Art. 2 Abs. 2 L-GAV zählt abschliessend auf, welche Arbeitnehmer nicht seinem persönlichen Geltungsbereich unterstehen und nennt u.a.: „Betriebsleiter, Direktoren“. Allerdings reicht für diese Ausnahme eine wichtige Funktionsbezeichnung oder ein hochtrabender Titel nicht aus. Vielmehr kommt es nach der bundesgerichtlicher Rechtsprechung im Einzelfall darauf an, dass diese Angestellten in wesentlichen Angelegenheiten des Betriebes tatsächlich über Entscheidungsbefugnisse verfügen. – Im zu beurteilenden Fall war der klagende Arbeitnehmer in seiner Position als "Koch und Restaurantleiter" zwar relativ selbständig, allerdings war seine Funktion im Wesentlichen auf den Wareneinkauf und das Bankettgeschäft beschränkt. Dies erschien dem Gericht nicht ausreichend, weshalb es auf die Anwendbarkeit des L-GAV schloss.

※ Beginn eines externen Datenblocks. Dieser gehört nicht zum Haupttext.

Lemma rates_of_announce l m id r :
  rates_of l m ->
  rates_of (l ++ [(Some id, r)])
    (if Z.of_nat (size m) <? MAX_SAMPLERS then <[id := r]> m
     else match m !! id with Some _ => <[id := r]> m | None => m end).
Proof.
  intros H. pose proof (rates_of_size l m H) as Hs. destruct (Z.ltb_spec (Z.of_nat (size m)) MAX_SAMPLERS) as [Hlt|Hge].
  - assert (Hl : (length (admitted l) < Z.to_nat MAX_SAMPLERS)%nat) by (unfold MAX_SAMPLERS in *; lia).
    pose proof (admitted_small l Hl) as E.
    assert (E' : admitted (l ++ [(Some id, r)]) = mention (named l) (Some id)).
    { unfold admitted. rewrite named_snoc. apply take_ge. cbn. rewrite E in Hl.
      case_decide; [|rewrite length_app; cbn]; lia. }
    apply rates_of_insert; [done|rewrite E', elem_of_mention; by left|].
    intros id' Hne. rewrite E', E, elem_of_mention. naive_solver.
  - assert (E' : admitted (l ++ [(Some id, r)]) = admitted l).
    { unfold admitted in *. rewrite named_snoc. rewrite length_take in Hs. cbn.
      case_decide; [done|]. apply take_app_le. unfold MAX_SAMPLERS in *. lia. }
    destruct (m !! id) as [old|] eqn:Em.
    + apply rates_of_insert; [done| |by rewrite E'].
      rewrite E'. rewrite H in Em. by case_decide.
    + intros id'. rewrite E', said_snoc, H. case_decide as Hi; [|done].
      rewrite decide_False; [done|]. intros [= ->]. rewrite H, decide_True in Em by done.
      unfold admitted in Hi. apply elem_of_take in Hi as (k & Hk & _).
      apply list_elem_of_lookup_2, admitted_said in Hk. rewrite Em in Hk. by destruct Hk.
Qed.

Lemma announce_snoc d l w r : announce d (l ++ [(w, r)]) = set_sampling_rate (announce d l) w r.
Proof. unfold announce. by rewrite fold_left_app. Qed.

(** A domain after announcements. *)
Definition domain_spec (l : Announcements) (d : Domain) : Prop :=
  d.(d_sampling_rate) = said None l /\ rates_of l d.(d_sampler_rates) /\
  (forall r, d.(d_shared_sampler_rate) = Some r <->
     d.(d_sampler_rates) <> ∅ /\ map_Forall (fun _ r' => r' = r) d.(d_sampler_rates)).

Lemma shared_values (m : gmap Z Z) r :
  shared (map_to_list m).*2 = Some r <-> m <> ∅ /\ map_Forall (fun _ r' => r' = r) m.
Proof.
  rewrite shared_spec, Forall_fmap, map_Forall_to_list.
  split; intros [H1 H2]; (split; [|eapply Forall_impl; [exact H2|]; intros []; naive_solver]).
  - intros ->. by rewrite map_to_list_empty in H1.
  - intros E%fmap_nil_inv. by apply map_to_list_empty_iff in E.
Qed.

Lemma announce_spec l : domain_spec l (announce default_domain l).
Proof.
  induction l as [|[w r] l IH] using rev_ind.
  - split_and!; [done| |].
    + intros id. cbn. rewrite lookup_empty. case_decide as Hi; [|done]. cbn in Hi. set_solver.
    + intros r. cbn. naive_solver.
  - rewrite announce_snoc. destruct (announce default_domain l) as [rate rates sh boot].
    destruct IH as (H1 & H2 & _). cbn [d_sampling_rate d_sampler_rates] in *.
    unfold domain_spec, set_sampling_rate. destruct w as [id|].
    + pose proof (rates_of_announce l rates id r H2) as H3.
      rewrite said_snoc, decide_False by done.
      destruct (_ <? _); [|destruct (rates !! id)]; cbn; split_and!; try done; intros; apply shared_values.
    + cbn. rewrite said_snoc, decide_True by done. split_and!; [done| |intros; apply shared_values].
      intros id. rewrite H2, said_snoc, (decide_False (P := None = Some id)) by done.
      unfold admitted. by rewrite named_snoc.
Qed.

(** The rate the admitted samplers' last rates agree on. *)
Definition agreed (l : Announcements) : option Z :=
  match admitted l with
  | [] => None
  | id :: ids =>
      if decide (Forall (fun i => said (Some i) l = said (Some id) l) ids) then said (Some id) l else None
  end.

Lemma agreed_spec l m r : rates_of l m -> agreed l = Some r <-> m <> ∅ /\ map_Forall (fun _ r' => r' = r) m.
Proof.
  intros H.
  assert (Hm : forall id r', m !! id = Some r' <-> id ∈ admitted l /\ said (Some id) l = Some r').
  { intros id r'. rewrite H. case_decide; naive_solver. }
  assert (Hs : forall id, id ∈ admitted l -> is_Some (said (Some id) l)).
  { intros id Hi. apply admitted_said. unfold admitted in Hi.
    apply elem_of_take in Hi as (k & Hk & _). by eapply list_elem_of_lookup_2. }
  unfold agreed. destruct (admitted l) as [|id ids].
  { split; [done|]. intros [Hne _]. destruct Hne. apply map_empty. intros id.
    apply eq_None_not_Some. intros [x Hx]. apply Hm in Hx as [Hx _]. by apply not_elem_of_nil in Hx. }
  destruct (Hs id) as [r0 E0]; [by left|].
  assert (Hid : m !! id = Some r0) by (apply Hm; split; [by left|done]).
  case_decide as Ha.
  - rewrite E0. split.
    + intros [= ->]. split; [intros ->; by rewrite lookup_empty in Hid|].
      intros i r' Hi. apply Hm in Hi as [[->|Hi]%elem_of_cons E]; [congruence|].
      rewrite Forall_forall in Ha. rewrite (Ha i Hi) in E. congruence.
    + intros [_ Hall]. f_equal. by apply (Hall id).
  - split; [done|]. intros [_ Hall]. destruct Ha. apply Forall_forall. intros i Hi.
    destruct (Hs i) as [r' E']; [by right|]. rewrite E', E0. f_equal.
    trans r; [|symmetry; by apply (Hall id)]. apply (Hall i). apply Hm. split; [by right|done].
Qed.

(** C11: The sampling rates of a domain are what a log of the announcements its
    options records made says: a sampler among the first 1,024 named has the
    rate last announced for it, the others have none and take no room; a data
    record takes its sampler's rate, or else the one last announced for no
    sampler, or else the one all samplers' last rates agree on. *)
Theorem domain_rates l sampler :
  let d := announce default_domain l in
  (size d.(d_sampler_rates) <= Z.to_nat MAX_SAMPLERS)%nat /\
  (forall id, d.(d_sampler_rates) !! id = if decide (id ∈ admitted l) then said (Some id) l else None) /\
  sampling_rate d sampler
  = match (id ← sampler; if decide (id ∈ admitted l) then said (Some id) l else None) with
    | Some r => Some r
    | None => match said None l with Some r => Some r | None => agreed l end
    end.
Proof.
  intros d. destruct (announce_spec l) as (H1 & H2 & H3). fold d in H1, H2, H3. split_and!.
  - rewrite (rates_of_size l _ H2). unfold admitted. rewrite length_take. lia.
  - exact H2.
  - assert (E : (id ← sampler; d_sampler_rates d !! id)
      = (id ← sampler; if decide (id ∈ admitted l) then said (Some id) l else None)).
    { destruct sampler as [id|]; [apply H2|done]. }
    assert (E3 : d_shared_sampler_rate d = agreed l).
    { apply option_eq. intros r. rewrite H3. symmetry. by apply agreed_spec. }
    unfold sampling_rate. rewrite E, E3, H1. case_decide as He; [|done].
    rewrite <- E, He.
    assert (Ea : agreed l = None).
    { apply eq_None_not_Some. intros [r Hr]. apply (agreed_spec l _ r H2) in Hr as [Hr _]. done. }
    rewrite Ea. destruct sampler; cbn; rewrite ?lookup_empty; by destruct (said None l).
Qed.

(** ** Domains stay well-formed *)

Definition domain_inv (d : Domain) : Prop :=
  (size d.(d_sampler_rates) <= Z.to_nat MAX_SAMPLERS)%nat /\
  d.(d_shared_sampler_rate) = shared (map_to_list d.(d_sampler_rates)).*2.

Lemma default_domain_inv : domain_inv default_domain.
Proof. split; [apply Nat.le_0_l|reflexivity]. Qed.

Lemma set_sampling_rate_inv d w r : domain_inv d -> domain_inv (set_sampling_rate d w r).
Proof.
  destruct d as [rate rates sh boot]. intros [Hs _]. cbn in Hs. unfold set_sampling_rate, domain_inv.
  destruct w as [id|]; [|by split].
  destruct (Z.ltb_spec (Z.of_nat (size rates)) MAX_SAMPLERS) as [Hlt|Hge].
  - cbn. split; [|done]. destruct (rates !! id) eqn:E.
    + rewrite map_size_insert_Some; [lia|by eexists].
    + rewrite map_size_insert_None by done. unfold MAX_SAMPLERS in *. lia.
  - destruct (rates !! id) eqn:E; cbn; (split; [|done]); [|done].
    rewrite map_size_insert_Some; [lia|by eexists].
Qed.

Section options.
Context `{CR : Crates}.

Lemma v9_options_inv records : forall d, domain_inv d -> domain_inv (v9_options d records).
Proof.
  unfold v9_options. induction records as [|r records IH]; intros d Hd; [done|]. cbn. apply IH.
  destruct r; try done. case_match; [by apply set_sampling_rate_inv|done].
Qed.

Lemma ipfix_options_inv records : forall d, domain_inv d -> domain_inv (ipfix_options d records).
Proof.
  unfold ipfix_options. induction records as [|r records IH]; intros d Hd; [done|]. cbn. apply IH.
  destruct r as [| | |r]; try done.
  assert (H : domain_inv (match ConvertIpfix.extract_ipfix_sampling_rate r with
    | Some rate => set_sampling_rate d (ConvertIpfix.extract_ipfix_sampler_id r) rate | None => d end)).
  { case_match; [by apply set_sampling_rate_inv|done]. }
  destruct (ConvertIpfix.extract_ipfix_system_init_time r); exact H.
Qed.
End options.

(** ** Exporters *)

Section exporters.
Context `{CK : Clock} {P : Type}.
Implicit Types (self : Exporters P) (e : Exporter P).

(** Whether an exporter is swept out at [now]. *)
Definition swept_out self (now timeout : Z) e : bool :=
  (self.(next_sweep) <=? now) && negb (duration_since now e.(last_seen) <? timeout).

Überstunden-Entschädigung …

Gemäss Art. 21 L-GAV ist der Arbeitgeber verpflichtet, über die geleisteten Arbeitsstunden (Arbeitszeitkontrolle) und die Arbeits- und Ruhezeiten (Arbeitszeiterfassung) Buch zu führen. Er bleibt auch verantwortlich, wenn er diese Aufgabe dem Arbeitnehmer delegiert. Vorliegend wurde seitens der Arbeitgeberin während des gesamten Arbeitsverhältnisses keinerlei Arbeitszeitkontrolle und -erfassung geführt oder veranlasst. – Hingegen präsentierte der klagende Arbeitnehmer nach Beendigung des Arbeitsverhältnisses seine privaten Aufzeichnungen über die geleisteten Arbeitszeiten.  Dagegen wendete die frühere Arbeitgeberin ein, dass sie diese Aufzeichnungen bisher gar nicht gekannt hatte. Sie habe die darin aufgeführten Überstunden niemals angeordnet und deshalb auch keine Kenntnis über deren Ausmass gehabt. Überdies seien diese freiwilligen Arbeitsleistungen gar nicht im betrieblichen Interesse erfolgt. – Das Gericht hatte also zu klären, ob Überstunden, welche ohne Wissen des Arbeitgebers geleistet werden, entschädigungspflichtig sind, und welche Folgen das Unterlassen der vorgeschriebenen Arbeitszeitkontrolle durch die Arbeitgeberin hat.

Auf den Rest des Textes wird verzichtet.